Towards Understanding Modality Interaction in Multimodal Language Models via Partial Information Decomposition
Wanlong Fang, Tianle Zhang, Wen Tao, Alvin Chan
Why It Matters
What makes this one worth your time
Understanding modality interactions can enhance the design and deployment of multimodal language models, potentially improving their performance in complex tasks.
The paper proposes PID to dissect modality interactions in multimodal models, revealing insights into sensory and linguistic input contributions.
Summary
The paper introduces Partial Information Decomposition (PID) as a framework to analyze modality interaction in multimodal language models, distinguishing unique, redundant, and synergistic contributions of sensory and linguistic inputs. It identifies modality-use profiles across vision-language benchmarks and extends PID to tri-modal systems with Sensory PID, revealing a sensory synergy bottleneck. The study also suggests PID-guided reweighting to improve multimodal reasoning and grounding performance.
Key contributions
- Introduction of Partial Information Decomposition (PID) for analyzing modality interactions.
- Extension of PID to tri-modal systems with Sensory PID.
- PID-guided reweighting to improve multimodal reasoning and grounding performance.
Notable insights
- PID reveals recurring modality-use profiles that generalize across model families.

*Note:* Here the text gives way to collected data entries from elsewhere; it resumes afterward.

(* ===== verification/SockAddr.v ===== *)
(** The standard library's socket addresses ([std::net::SocketAddr]): how they are
    read from text and printed, and that reading inverts printing. *)
From S2P Require Import Prelude.
Open Scope Z_scope.

(** * Socket addresses

    [std::net]: an IPv6 address is its eight groups. *)

Definition Ipv4Addr : Type := Z * Z * Z * Z.
Definition Ipv6Addr : Type := list Z.

Inductive SocketAddr :=
  | V4 (ip : Ipv4Addr) (port : Z)
  | V6 (ip : Ipv6Addr) (port flowinfo scope_id : Z).

#[export] Instance socket_addr_eq_decision : EqDecision SocketAddr.
Proof. solve_decision. Defined.

Definition addr_port (a : SocketAddr) : Z := match a with V4 _ p => p | V6 _ p _ _ => p end.

Definition octets (ip : Ipv4Addr) : list Z := let '(a, b, c, d) := ip in [a; b; c; d].

(** What the types hold. *)
Definition addr_wf (a : SocketAddr) : Prop :=
  match a with
  | V4 ip port => Forall (λ o, 0 ≤ o < 2 ^ 8) (octets ip) ∧ 0 ≤ port < 2 ^ 16
  | V6 ip port flowinfo scope_id =>
      length ip = 8%nat ∧ Forall (λ g, 0 ≤ g < 2 ^ 16) ip ∧ 0 ≤ port < 2 ^ 16
      ∧ 0 ≤ flowinfo < 2 ^ 32 ∧ 0 ≤ scope_id < 2 ^ 32
  end.

(** ** Reading *)

(** A reader of the standard library's parser: what it read and what is left;
    one that fails consumes nothing. *)
Definition parser (A : Type) : Type := string → option (A * string).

- Sensory PID identifies a sensory synergy bottleneck dominated by visual information in tri-modal systems.
Possible limitations
- Not stated in the abstract
Abstract
arXiv:2606.00959v1 Announce Type: new Abstract: Understanding modality interaction in multimodal large language models (MLLMs) is central to reliable deployment. We introduce Partial Information Decomposition (PID) as a decision-level framework that separates unique, redundant, and synergistic contributions of sensory and linguistic inputs, beyond representation alignment and outcome-based evaluation. Across vision--language benchmarks, PID reveals recurring modality-use profiles: reasoning and grounding-oriented tasks tend to exhibit high synergy, whereas expert and knowledge-oriented tasks show stronger language-unique reliance. These profiles generalize across model families and predict sensitivity to modality-level interventions. We further extend PID to tri-modal systems with Sensory PID, treating language as a control variable to decompose video--audio information gain. Applied to omni-modal models, Sensory PID reveals a sensory synergy bottleneck dominated by visual information even on audio--visual fusion tasks. Finally, PID-guided reweighting provides initial evidence for improving multimodal reasoning and grounding performance.